Start with the first line of the records below. Output each line exactly, ending with the one that contains "- split; cbn;".

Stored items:
───

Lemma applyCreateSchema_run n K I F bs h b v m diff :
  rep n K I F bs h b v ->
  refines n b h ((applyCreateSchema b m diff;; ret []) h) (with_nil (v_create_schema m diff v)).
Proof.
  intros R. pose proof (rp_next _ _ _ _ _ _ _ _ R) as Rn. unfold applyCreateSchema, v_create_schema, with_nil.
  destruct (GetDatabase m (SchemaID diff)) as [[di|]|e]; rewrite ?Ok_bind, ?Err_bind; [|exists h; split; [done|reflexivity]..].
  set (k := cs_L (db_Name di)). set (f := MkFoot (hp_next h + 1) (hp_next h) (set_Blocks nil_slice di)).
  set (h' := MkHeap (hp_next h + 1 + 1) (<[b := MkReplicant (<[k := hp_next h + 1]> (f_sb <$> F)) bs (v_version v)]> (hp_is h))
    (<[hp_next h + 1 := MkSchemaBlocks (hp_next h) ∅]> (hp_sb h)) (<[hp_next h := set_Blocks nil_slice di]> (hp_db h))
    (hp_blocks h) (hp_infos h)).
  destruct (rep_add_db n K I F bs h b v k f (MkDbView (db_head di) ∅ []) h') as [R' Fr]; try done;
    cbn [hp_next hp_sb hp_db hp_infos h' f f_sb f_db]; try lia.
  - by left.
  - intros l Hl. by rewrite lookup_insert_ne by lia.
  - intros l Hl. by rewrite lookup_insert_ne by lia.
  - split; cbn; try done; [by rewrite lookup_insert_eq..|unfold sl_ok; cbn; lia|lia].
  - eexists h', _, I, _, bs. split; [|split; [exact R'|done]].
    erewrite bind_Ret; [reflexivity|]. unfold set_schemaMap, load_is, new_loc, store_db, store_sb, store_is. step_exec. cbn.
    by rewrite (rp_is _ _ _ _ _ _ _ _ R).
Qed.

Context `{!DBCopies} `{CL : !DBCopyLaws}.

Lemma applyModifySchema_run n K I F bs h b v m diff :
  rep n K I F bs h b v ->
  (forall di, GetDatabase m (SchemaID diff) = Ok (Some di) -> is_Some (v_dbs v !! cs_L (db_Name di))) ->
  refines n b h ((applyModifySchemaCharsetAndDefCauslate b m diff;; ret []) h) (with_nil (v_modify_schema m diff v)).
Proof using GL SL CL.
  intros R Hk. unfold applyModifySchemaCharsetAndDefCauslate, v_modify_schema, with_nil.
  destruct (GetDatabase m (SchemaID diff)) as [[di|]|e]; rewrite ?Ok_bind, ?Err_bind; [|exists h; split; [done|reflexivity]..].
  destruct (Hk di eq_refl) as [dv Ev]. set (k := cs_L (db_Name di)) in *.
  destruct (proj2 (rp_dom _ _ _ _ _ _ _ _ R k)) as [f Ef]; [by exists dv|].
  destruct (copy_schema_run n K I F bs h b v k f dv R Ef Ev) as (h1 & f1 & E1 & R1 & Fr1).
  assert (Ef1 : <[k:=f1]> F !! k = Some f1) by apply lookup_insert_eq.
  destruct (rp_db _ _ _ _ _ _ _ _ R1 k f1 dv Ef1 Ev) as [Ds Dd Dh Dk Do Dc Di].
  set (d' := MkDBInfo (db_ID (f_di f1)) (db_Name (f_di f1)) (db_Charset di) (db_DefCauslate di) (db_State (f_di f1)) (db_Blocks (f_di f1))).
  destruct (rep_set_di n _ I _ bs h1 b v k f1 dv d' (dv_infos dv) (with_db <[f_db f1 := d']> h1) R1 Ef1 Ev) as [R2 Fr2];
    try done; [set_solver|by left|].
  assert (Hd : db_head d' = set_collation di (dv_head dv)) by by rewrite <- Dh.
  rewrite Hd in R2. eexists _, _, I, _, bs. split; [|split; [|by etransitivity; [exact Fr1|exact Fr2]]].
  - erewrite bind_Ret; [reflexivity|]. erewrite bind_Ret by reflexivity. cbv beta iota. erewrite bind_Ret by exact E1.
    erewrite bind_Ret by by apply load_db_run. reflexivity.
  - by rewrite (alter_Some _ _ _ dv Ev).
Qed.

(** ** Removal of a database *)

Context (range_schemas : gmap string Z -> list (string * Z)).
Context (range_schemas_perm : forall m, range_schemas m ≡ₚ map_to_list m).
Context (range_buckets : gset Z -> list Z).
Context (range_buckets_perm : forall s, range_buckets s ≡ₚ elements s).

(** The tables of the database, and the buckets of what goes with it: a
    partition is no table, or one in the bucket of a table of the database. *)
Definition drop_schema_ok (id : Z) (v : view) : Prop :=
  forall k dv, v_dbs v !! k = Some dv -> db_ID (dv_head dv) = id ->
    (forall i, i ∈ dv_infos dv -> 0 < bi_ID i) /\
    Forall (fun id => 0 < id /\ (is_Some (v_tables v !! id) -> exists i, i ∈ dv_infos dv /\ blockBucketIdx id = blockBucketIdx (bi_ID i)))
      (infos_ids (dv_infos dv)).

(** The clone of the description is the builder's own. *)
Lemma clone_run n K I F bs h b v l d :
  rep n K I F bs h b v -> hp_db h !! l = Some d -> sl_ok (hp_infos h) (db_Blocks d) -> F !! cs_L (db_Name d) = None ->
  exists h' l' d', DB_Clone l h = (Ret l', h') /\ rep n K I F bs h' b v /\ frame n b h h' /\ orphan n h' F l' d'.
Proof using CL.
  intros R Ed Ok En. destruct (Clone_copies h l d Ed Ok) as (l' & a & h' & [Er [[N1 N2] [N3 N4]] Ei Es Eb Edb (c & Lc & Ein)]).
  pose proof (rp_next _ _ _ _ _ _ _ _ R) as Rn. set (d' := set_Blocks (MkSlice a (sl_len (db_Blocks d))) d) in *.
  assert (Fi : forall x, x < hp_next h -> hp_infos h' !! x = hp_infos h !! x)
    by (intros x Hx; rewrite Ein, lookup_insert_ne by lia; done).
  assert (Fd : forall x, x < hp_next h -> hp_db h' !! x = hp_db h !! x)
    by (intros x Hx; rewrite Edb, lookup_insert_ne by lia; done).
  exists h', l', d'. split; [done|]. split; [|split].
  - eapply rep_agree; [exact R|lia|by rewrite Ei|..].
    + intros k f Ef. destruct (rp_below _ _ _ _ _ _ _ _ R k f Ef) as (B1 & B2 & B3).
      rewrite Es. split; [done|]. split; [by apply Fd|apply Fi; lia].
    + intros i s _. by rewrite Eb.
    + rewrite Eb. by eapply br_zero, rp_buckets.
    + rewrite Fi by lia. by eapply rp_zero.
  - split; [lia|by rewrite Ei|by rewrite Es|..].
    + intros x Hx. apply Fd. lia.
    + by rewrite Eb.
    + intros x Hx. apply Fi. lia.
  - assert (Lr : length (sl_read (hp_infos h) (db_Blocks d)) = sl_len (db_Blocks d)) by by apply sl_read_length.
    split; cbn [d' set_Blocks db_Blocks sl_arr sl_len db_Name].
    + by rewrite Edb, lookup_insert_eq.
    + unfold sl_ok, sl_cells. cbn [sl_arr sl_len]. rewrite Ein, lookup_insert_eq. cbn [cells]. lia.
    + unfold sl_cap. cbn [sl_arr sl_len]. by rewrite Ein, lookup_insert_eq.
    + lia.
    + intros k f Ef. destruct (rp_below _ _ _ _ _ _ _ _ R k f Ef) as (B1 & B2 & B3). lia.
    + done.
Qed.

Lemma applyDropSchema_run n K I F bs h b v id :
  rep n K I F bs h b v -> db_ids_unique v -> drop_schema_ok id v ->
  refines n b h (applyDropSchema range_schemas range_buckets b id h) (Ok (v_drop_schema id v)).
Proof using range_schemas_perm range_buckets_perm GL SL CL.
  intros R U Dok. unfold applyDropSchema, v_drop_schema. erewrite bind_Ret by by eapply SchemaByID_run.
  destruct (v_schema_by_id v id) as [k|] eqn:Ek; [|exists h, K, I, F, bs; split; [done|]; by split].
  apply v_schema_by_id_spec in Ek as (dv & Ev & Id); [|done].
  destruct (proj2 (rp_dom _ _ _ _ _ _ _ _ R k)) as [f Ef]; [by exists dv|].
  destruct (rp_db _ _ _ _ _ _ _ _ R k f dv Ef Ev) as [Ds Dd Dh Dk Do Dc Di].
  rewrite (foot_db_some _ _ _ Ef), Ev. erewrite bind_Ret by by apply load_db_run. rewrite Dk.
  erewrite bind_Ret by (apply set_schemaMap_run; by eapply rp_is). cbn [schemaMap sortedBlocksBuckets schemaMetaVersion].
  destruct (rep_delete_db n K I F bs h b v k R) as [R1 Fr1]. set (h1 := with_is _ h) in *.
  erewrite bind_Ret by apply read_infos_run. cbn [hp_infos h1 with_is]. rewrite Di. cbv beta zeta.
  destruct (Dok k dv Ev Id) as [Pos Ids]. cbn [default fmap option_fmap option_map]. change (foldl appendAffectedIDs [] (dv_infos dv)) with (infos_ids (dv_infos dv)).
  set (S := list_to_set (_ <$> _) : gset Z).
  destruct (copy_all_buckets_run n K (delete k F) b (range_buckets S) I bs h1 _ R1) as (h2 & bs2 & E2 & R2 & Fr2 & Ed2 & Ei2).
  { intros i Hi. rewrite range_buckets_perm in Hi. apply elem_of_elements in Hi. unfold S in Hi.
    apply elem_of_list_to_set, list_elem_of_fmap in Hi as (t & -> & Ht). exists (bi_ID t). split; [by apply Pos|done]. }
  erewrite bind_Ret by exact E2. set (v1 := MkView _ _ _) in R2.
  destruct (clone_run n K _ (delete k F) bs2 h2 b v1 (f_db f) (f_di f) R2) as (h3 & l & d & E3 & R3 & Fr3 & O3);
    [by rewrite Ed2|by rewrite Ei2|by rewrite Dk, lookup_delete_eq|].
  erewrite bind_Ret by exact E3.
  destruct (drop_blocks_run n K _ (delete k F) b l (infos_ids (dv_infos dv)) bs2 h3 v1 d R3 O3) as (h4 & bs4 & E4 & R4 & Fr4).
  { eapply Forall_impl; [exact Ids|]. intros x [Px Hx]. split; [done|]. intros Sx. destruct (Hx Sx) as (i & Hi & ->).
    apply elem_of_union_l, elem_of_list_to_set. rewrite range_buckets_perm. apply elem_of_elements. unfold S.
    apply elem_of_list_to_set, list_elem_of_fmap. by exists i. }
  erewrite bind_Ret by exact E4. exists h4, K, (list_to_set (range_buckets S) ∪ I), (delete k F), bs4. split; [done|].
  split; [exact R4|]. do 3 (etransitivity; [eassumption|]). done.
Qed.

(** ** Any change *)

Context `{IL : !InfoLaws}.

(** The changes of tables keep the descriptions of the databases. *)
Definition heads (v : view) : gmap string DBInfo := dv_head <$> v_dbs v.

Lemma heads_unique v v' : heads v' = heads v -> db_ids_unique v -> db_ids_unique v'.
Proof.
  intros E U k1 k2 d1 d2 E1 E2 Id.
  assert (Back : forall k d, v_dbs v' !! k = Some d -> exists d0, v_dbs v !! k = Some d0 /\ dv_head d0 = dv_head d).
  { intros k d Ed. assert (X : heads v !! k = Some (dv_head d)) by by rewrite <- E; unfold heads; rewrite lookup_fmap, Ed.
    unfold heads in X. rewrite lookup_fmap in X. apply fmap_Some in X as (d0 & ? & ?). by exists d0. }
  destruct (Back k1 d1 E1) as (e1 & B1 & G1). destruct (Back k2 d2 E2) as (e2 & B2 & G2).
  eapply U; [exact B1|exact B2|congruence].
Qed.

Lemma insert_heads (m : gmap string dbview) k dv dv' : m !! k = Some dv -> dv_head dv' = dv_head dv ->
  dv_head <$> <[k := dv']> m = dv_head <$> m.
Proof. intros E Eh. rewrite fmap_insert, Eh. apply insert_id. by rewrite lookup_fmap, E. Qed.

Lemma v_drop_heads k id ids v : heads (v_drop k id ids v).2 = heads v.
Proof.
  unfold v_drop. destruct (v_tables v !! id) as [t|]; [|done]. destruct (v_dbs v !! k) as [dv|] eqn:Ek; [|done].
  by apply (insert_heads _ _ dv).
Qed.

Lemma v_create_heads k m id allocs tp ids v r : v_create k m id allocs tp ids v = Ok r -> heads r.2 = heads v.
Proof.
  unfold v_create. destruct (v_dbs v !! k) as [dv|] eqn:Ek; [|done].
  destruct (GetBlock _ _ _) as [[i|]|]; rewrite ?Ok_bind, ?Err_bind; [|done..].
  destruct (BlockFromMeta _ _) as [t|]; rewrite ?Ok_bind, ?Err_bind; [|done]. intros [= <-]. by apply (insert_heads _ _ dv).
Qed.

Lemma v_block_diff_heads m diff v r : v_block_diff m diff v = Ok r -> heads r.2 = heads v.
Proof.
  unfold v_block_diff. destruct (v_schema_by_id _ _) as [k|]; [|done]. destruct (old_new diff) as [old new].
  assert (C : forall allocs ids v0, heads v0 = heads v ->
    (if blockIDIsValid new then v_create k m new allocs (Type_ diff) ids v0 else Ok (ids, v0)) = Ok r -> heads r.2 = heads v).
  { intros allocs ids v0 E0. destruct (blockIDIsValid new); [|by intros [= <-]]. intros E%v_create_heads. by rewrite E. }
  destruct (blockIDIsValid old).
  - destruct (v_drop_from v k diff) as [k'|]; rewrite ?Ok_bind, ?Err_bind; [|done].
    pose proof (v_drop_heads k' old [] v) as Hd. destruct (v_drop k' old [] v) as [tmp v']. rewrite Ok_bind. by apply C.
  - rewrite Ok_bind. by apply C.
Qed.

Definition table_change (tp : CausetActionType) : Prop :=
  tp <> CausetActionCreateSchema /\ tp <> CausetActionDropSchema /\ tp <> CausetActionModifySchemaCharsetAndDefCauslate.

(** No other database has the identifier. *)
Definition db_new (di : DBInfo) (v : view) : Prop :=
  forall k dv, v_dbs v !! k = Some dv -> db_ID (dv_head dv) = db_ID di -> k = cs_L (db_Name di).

───

**Result of this exercise**
Lemma applyCreateSchema_run n K I F bs h b v m diff :
  rep n K I F bs h b v ->
  refines n b h ((applyCreateSchema b m diff;; ret []) h) (with_nil (v_create_schema m diff v)).
Proof.
  intros R. pose proof (rp_next _ _ _ _ _ _ _ _ R) as Rn. unfold applyCreateSchema, v_create_schema, with_nil.
  destruct (GetDatabase m (SchemaID diff)) as [[di|]|e]; rewrite ?Ok_bind, ?Err_bind; [|exists h; split; [done|reflexivity]..].
  set (k := cs_L (db_Name di)). set (f := MkFoot (hp_next h + 1) (hp_next h) (set_Blocks nil_slice di)).
  set (h' := MkHeap (hp_next h + 1 + 1) (<[b := MkReplicant (<[k := hp_next h + 1]> (f_sb <$> F)) bs (v_version v)]> (hp_is h))
    (<[hp_next h + 1 := MkSchemaBlocks (hp_next h) ∅]> (hp_sb h)) (<[hp_next h := set_Blocks nil_slice di]> (hp_db h))
    (hp_blocks h) (hp_infos h)).
  destruct (rep_add_db n K I F bs h b v k f (MkDbView (db_head di) ∅ []) h') as [R' Fr]; try done;
    cbn [hp_next hp_sb hp_db hp_infos h' f f_sb f_db]; try lia.
  - by left.
  - intros l Hl. by rewrite lookup_insert_ne by lia.
  - intros l Hl. by rewrite lookup_insert_ne by lia.
  - split; cbn; try done; [by rewrite lookup_insert_eq..|unfold sl_ok; cbn; lia|lia].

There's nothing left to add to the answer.